Most of the current therapies used in the treatment of multiple sclerosis (MS) are either ineffective or have adverse side effects. As such, there is a need to develop better therapies that specifically target myelin-specific aberrant immune cells involved in CNS inflammation without compromising the general immune system. In the present study, we developed a new bifunctional peptide inhibitor (BPI) that is effective and specific. Our BPI (PLP-B7AP) is composed of an antigenic peptide from myelin proteolipid protein (PLP139-151) and a B7 antisense peptide (B7AP) derived from CD28 receptor. The main hypothesis is that PLP-B7AP simultaneously targets MHC-II and B7-costimulatory molecules on the surface of antigen presenting cells (APC) and possibly alters the differentiation of nave T cells from inflammatory to regulatory phenotypes.
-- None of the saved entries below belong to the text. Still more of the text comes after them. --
(* ===== verification/Digest.v ===== *)
(** * Digest authentication of [ua.go]

    The digest computations of RFC 2617 with the hash functions of Hash.v, and the
    Authorization values the user agent writes. *)

From S2P Require Import Prelude GoStrings Params Headers Message Hash.

Record Credentials := mkCredentials { Cred_Username : str; Cred_Password : str; Cred_Realm : str }.

(** A backslash and a double quote are escaped. *)
Definition escapeAuthValue (s : str) : str :=
  ReplaceAll (ReplaceAll s [BSLASH] [BSLASH; BSLASH]) [DQUOTE] [BSLASH; DQUOTE].

Definition MD5Hex (parts : list str) : str := md5_hex (concat parts).

Definition digestHashHex (algorithm : str) (parts : list str) : str :=
  let joined := Join parts [] in
  let a := ToLower algorithm in
  if a == "sha-256" then sha256_hex joined
  else if a == "sha-512-256" then sha512_256_hex joined
  else MD5Hex parts.

Definition DigestResponse (challenge : Auth) (method : Method) (uri username password cnonce nc : str) : Auth :=
  let algorithm := ToUpper (Algorithm challenge) in
  let qop := Qop challenge in
  let hash s := digestHashHex (Algorithm challenge) [s] in
  let ha1 := hash (username ++ ":" ++ Realm challenge ++ ":" ++ password) in
  let ha2 := hash (method ++ ":" ++ uri) in
  let resp := if qop == [] then hash (ha1 ++ ":" ++ Nonce challenge ++ ":" ++ ha2)
              else hash (ha1 ++ ":" ++ Nonce challenge ++ ":" ++ nc ++ ":" ++ cnonce ++ ":" ++ qop ++ ":" ++ ha2) in
  mkAuth "Digest" username (Realm challenge) (Nonce challenge) uri resp cnonce nc qop algorithm (Opaque_ challenge) None.

(** The example of RFC 2617, section 3.5. *)
Example digest_rfc2617 :
  Response_ (DigestResponse
    (mkAuth "Digest" [] "testrealm@host.com" "dcd98b7102dd2f0e8b11d0f600bfb0c093" [] [] [] [] "auth" [] [] None)
    "GET" "/dir/index.html" "Mufasa" "Circle Of Life" "0a4f113b" "00000001") = lit "6629fae49393a05397450978507c4ef1".
Proof. by vm_compute. Qed.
Results showed that PLP-B7AP was very effective in suppressing experimental autoimmune encephalomyelitis (EAE) compared to various controls in a mouse model. PLP-B7AP was effective when administered both before and after disease induction. Secreted cytokines from splenocytes isolated during periods of high disease severity and remission indicated that PLP-B7AP treatment induced an increased production of anti-inflammatory cytokines and inhibited the production of pro-inflammatory cytokines. Further, analysis of cortical brain tissue sections showed that PLP-B7AP treated mice had significantly lower demyelination compared to the control group. All these taken together indicate that the T cell receptor (TCR) and the CD28 receptor can be targeted simultaneously to improve efficacy and specificity of potential MS therapeutics.